Viele Eltern seien berufstätig, die Betreuung gerade der ganz Kleinen fiele selbst im Homeoffice schwer. Dafür hat Britta Hennig Verständnis. „Doch weiß ich auch um Kollegen, wo Kinder gebracht werden, weil die Eltern den Tannenbaum noch abschmücken müssen, oder sich die Haare färben wollen, oder es eben geöffnet ist und man so seine Ruhe hat.“ Ihnen fehle ein Stück weit die Solidarität, bedauert die Tagesmutter.

"Appell an die Eltern reicht nicht aus"

Der Appell des NRW-Familienministers Joachim Stamp reiche deshalb nicht. „Wir würden uns wie im ersten Lockdown wünschen, dass es wieder nach Systemrelevanz geht, nach Kindswohlgefährdung und Hilfe für Alleinerziehende“, sagt Britta Hennig. Klare Regeln wären für die Politik nicht einfach, aber den Tageseltern würden sie die Arbeit erleichtern.

„Die Tagespflege wird von der Politik nicht genug beachtet“, sagt auch Ursula Hemmerich. Die gelernte Erzieherin ist Tagesmutter in der Großtagespflege „Die Waldwichtel“ in Constantin. Auch hier kommen acht von neun Kindern weiter in die Betreuung. „Ich glaube, dass sich viele keine Gedanken darüber machen, dass es für uns auch gefährlich ist“, bedauert sie.
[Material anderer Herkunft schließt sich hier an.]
(** * wingrr: the polyglot execution context and its dispatcher

    A shallow embedding of [src/wingrr/src/wingrr.cc].  The file has three
    layers:

    - the data of the program: the context record behind the opaque handle,
      the object store that [new] and [delete] act on, the process state the
      foreign runtimes may change (environment, working directory, the
      caller's C strings);
    - the operations, written in a small monad that threads the state,
      collects the calls made to foreign code, and distinguishes a normal
      return from [abort()], from a call that does not come back, and from
      undefined behaviour;
    - the properties of the dispatcher. *)

From Stdlib Require Import ZArith NArith Ascii.
From stdpp Require Import gmap strings list fin_maps.

Local Open Scope Z_scope.

(** ** Data model *)

(** Addresses of objects.  A pointer is [option addr]; [None] is [nullptr]. *)
Abbreviation addr := positive (only parsing).
Abbreviation nullptr := (@None positive) (only parsing).

(** Modelled from the spec: [wingrr_engine_type_t] is declared in [wingrr.h],
    which is not part of the sources.  The eight enumerators are the ones
    the dispatcher compares against; the spec gives the same closed set. *)
Inductive wingrr_engine_type_t : Set :=
| WINGRR_ENGINE_JAVASCRIPT
| WINGRR_ENGINE_TYPESCRIPT
| WINGRR_ENGINE_PYTHON
| WINGRR_ENGINE_RUBY
| WINGRR_ENGINE_LUA
| WINGRR_ENGINE_JAVA
| WINGRR_ENGINE_GO
| WINGRR_ENGINE_CSHARP.

#[global] Instance wingrr_engine_type_eq_dec : EqDecision wingrr_engine_type_t.
Proof. solve_decision. Defined.

(** The six adapter classes of namespace [wrr] that [wingrr_exec]
    instantiates (their headers live under [engines/]). *)
Inductive adapter_class : Set :=
| CSharpEngine
| GoEngine
| JavaEngine
| PythonEngine
| RubyEngine
| LuaEngine.

#[global] Instance adapter_class_eq_dec : EqDecision adapter_class.
Proof. solve_decision. Defined.

(** [struct wingrr_context_t_].  The [std::mutex] is a flag: [true] while
    some [lock_guard] holds it.  [program] and [workdir] are the raw
    [const char *] the caller handed in; the strings stay in the caller's
    memory. *)
Record wingrr_context_t_ : Set := Context_ {
  mutex : bool;
  program : option addr;
  workdir : option addr;
  type : wingrr_engine_type_t
}.

#[global] Instance wingrr_context_eq_dec : EqDecision wingrr_context_t_.
Proof. solve_decision. Defined.

Definition with_mutex (b : bool) (c : wingrr_context_t_) : wingrr_context_t_ :=
  {| mutex := b; program := program c; workdir := workdir c; type := type c |}.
Mail an die Stadt blieb unbeantwortet

Mails an die Stadt mit der Bitte um Unterstützung in Form von Alltagshelfern wie bei den Kitas oder Desinfektionsmittel und Seife seien unbeantwortet geblieben. Die Mehrkosten müsse sie alleine tragen. Dabei stelle die Stadt die Tagespflege immer mit der Betreuung in einer Kita gleich, setze zu Recht hohe Ansprüche an die Tageseltern. „Wir sind ein verlässlicher Stützpfeiler in der Kinderbetreuung in Herne", sagt Ursula Hemmerich. Da hätte sie sich ein bisschen mehr Unterstützung gewünscht. „Ich fühle mich manchmal allein gelassen.“

So geht es auch Britta Hennig. Sie stellt stellvertretend für die Herner Tageseltern zwei Forderungen, um die Tagesmütter zu entlasten: „Alle kranken, symptomatischen Kinder müssen getestet werden.“ Schnupfen und Husten sei bei den Kleinkindern derzeit keine Seltenheit. Beim Kinderarzt würden die Kinder aber ohne Test häufig gesund geschrieben und sie habe keine Handhabe. Das Kind dürfe wieder in die Betreuung kommen.
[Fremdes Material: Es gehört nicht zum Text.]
(** * The audit trail of the financial-advanced service

    A shallow embedding of [src/services/audit_service.py]: the
    [audit_logs] table, [AuditService.log_action], [AuditService.log_error],
    [AuditService.get_audit_trail] and the [audit_required] decorator,
    together with the parts of Flask ([g], [request]), of the SQLAlchemy
    session and of Python's [json] module that these functions call, and
    [before_request] of [src/main.py], which fills [g] for them. *)

From Stdlib Require Import ZArith List String Ascii Bool Lia Sorted.
From Stdlib Require Import Decimal DecimalString DecimalFacts DecimalPos DecimalN DecimalZ.
From stdpp Require Import base option strings gmap list.

Set Warnings "-register-all,-clear-no-such-hyp".

Local Open Scope Z_scope.

(** ** Python values *)

(** The values that reach [json.dumps] in [log_action]: [None], [bool],
    [int], [str], [list], [tuple], [dict] (insertion-ordered, as a list of
    key/value pairs) and every other object ([datetime], [Decimal], [set],
    ...), which [json] cannot serialize and of which only [bool(v)]
    matters here.  A [str] is a sequence of code points below 256;
    [float] is left out. *)
Inductive pyval : Type :=
| PyNone
| PyBool (b : bool)
| PyInt (z : Z)
| PyStr (s : string)
| PyList (l : list pyval)
| PyTuple (l : list pyval)
| PyDict (d : list (pyval * pyval))
| PyObject (repr : string) (truth : bool).

(** [bool(v)]: what [if v] tests. *)
Definition truthy (v : pyval) : bool :=
  match v with
  | PyNone => false
  | PyBool b => b
  | PyInt z => negb (z =? 0)
  | PyStr s => negb (String.eqb s "")
  | PyList l => negb (Nat.eqb (length l) 0)
  | PyTuple l => negb (Nat.eqb (length l) 0)
  | PyDict d => negb (Nat.eqb (length d) 0)
  | PyObject _ truth => truth
  end.

(** ** Exceptions and the state of the process *)

(** A raised object: its class name, [str(e)], and whether the class
    derives from [Exception] ([KeyboardInterrupt], [SystemExit] and
    [GeneratorExit] do not). *)
Record exn : Type := mk_exn {
  exn_class : string;
  exn_str : string;
  is_Exception : bool
}.

Inductive result (A : Type) : Type :=
| Returns (a : A)
| Raises (e : exn).
Arguments Returns {A} a.
Arguments Raises {A} e.

(** What [request.get_json()] does: it returns the parsed body ([PyNone]
    when there is none), or raises the HTTP error [BadRequest] on a body
    it cannot parse. *)
Inductive json_body : Type :=
| Body (v : pyval)
| BadRequest (description : string).

(** [flask.request] inside a request context: [remote_addr],
    [headers.get('User-Agent')], [method], [endpoint] and [get_json()]. *)
Record Request : Type := mk_Request {
  request_remote_addr : option string;
  request_user_agent : option string;
  request_method : string;
  request_endpoint : option string;
  request_get_json : json_body
}.

(** A row of the [audit_logs] table.  Columns declared [nullable=False]
    and the primary key hold a value; every other column may be NULL. *)
Record AuditLog : Type := mk_AuditLog {
  id : string;
  user_id : string;
  user_email : option string;
  session_id : option string;
  ip_address : option string;
  user_agent : option string;
  action : string;
  resource_type : string;
  resource_id : option string;
  service_name : string;
  http_method : option string;
  endpoint : option string;
  request_payload : option string;
  response_status : option Z;
  response_payload : option string;
  old_values : option string;
  new_values : option string;
  business_context : option string;
  risk_level : option string;
  compliance_flags : option string;
  timestamp : Z;
  processing_time_ms : option Z;
  status : option string;
  error_message : option string;
  metadata : option string;
  retention_period_days : option Z;
  archived : option bool;
  archived_at : option Z
}.

(** The process as the audit code sees it.
    - [app_ctx]: the attributes of [flask.g], when an application context
      is active; an attribute maps to [None] when it was set to [None].
    - [request]: the current request, when a request context is active.
    - [rows]: the [audit_logs] table, in insertion order.
    - [fault]: the error the session raises at the next statement, if
      any: the database is not reachable, or an earlier flush failed and
      was not rolled back.
    - [utcnow]: the clock: the value a [DateTime] column records for
      [datetime.utcnow()] at this moment.
    - [uuid4], [uuid_drawn]: the identifiers [uuid.uuid4()] hands out and
      how many were drawn.
    - [stdout]: what [print] wrote. *)
Record World : Type := mk_World {
  app_ctx : option (gmap string (option string));
  request : option Request;
  rows : list AuditLog;
  fault : option string;
  utcnow : Z;
  uuid4 : nat -> string;
  uuid_drawn : nat;
  stdout : list string
}.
Forderung: Tagesmütter sollten früher geimpft werden

Zum anderen: "Wir wünschen uns von der Politik eine Höherstufung auf der Impfrangliste." Derzeit stünden sie in Kategorie 3. Im Umgang mit den Kindern könnten sie aber keinen Abstand halten. Die Impfung sei die beste Alternative zum eigenen Schutz und dem der Familie. Denn manchmal fühle es sich schon komisch an, sagt Ursula Hemmerich: "Meine eigene Familie kann ich zum Teil nicht sehen, soll aber die Kinder von acht Familien betreuen."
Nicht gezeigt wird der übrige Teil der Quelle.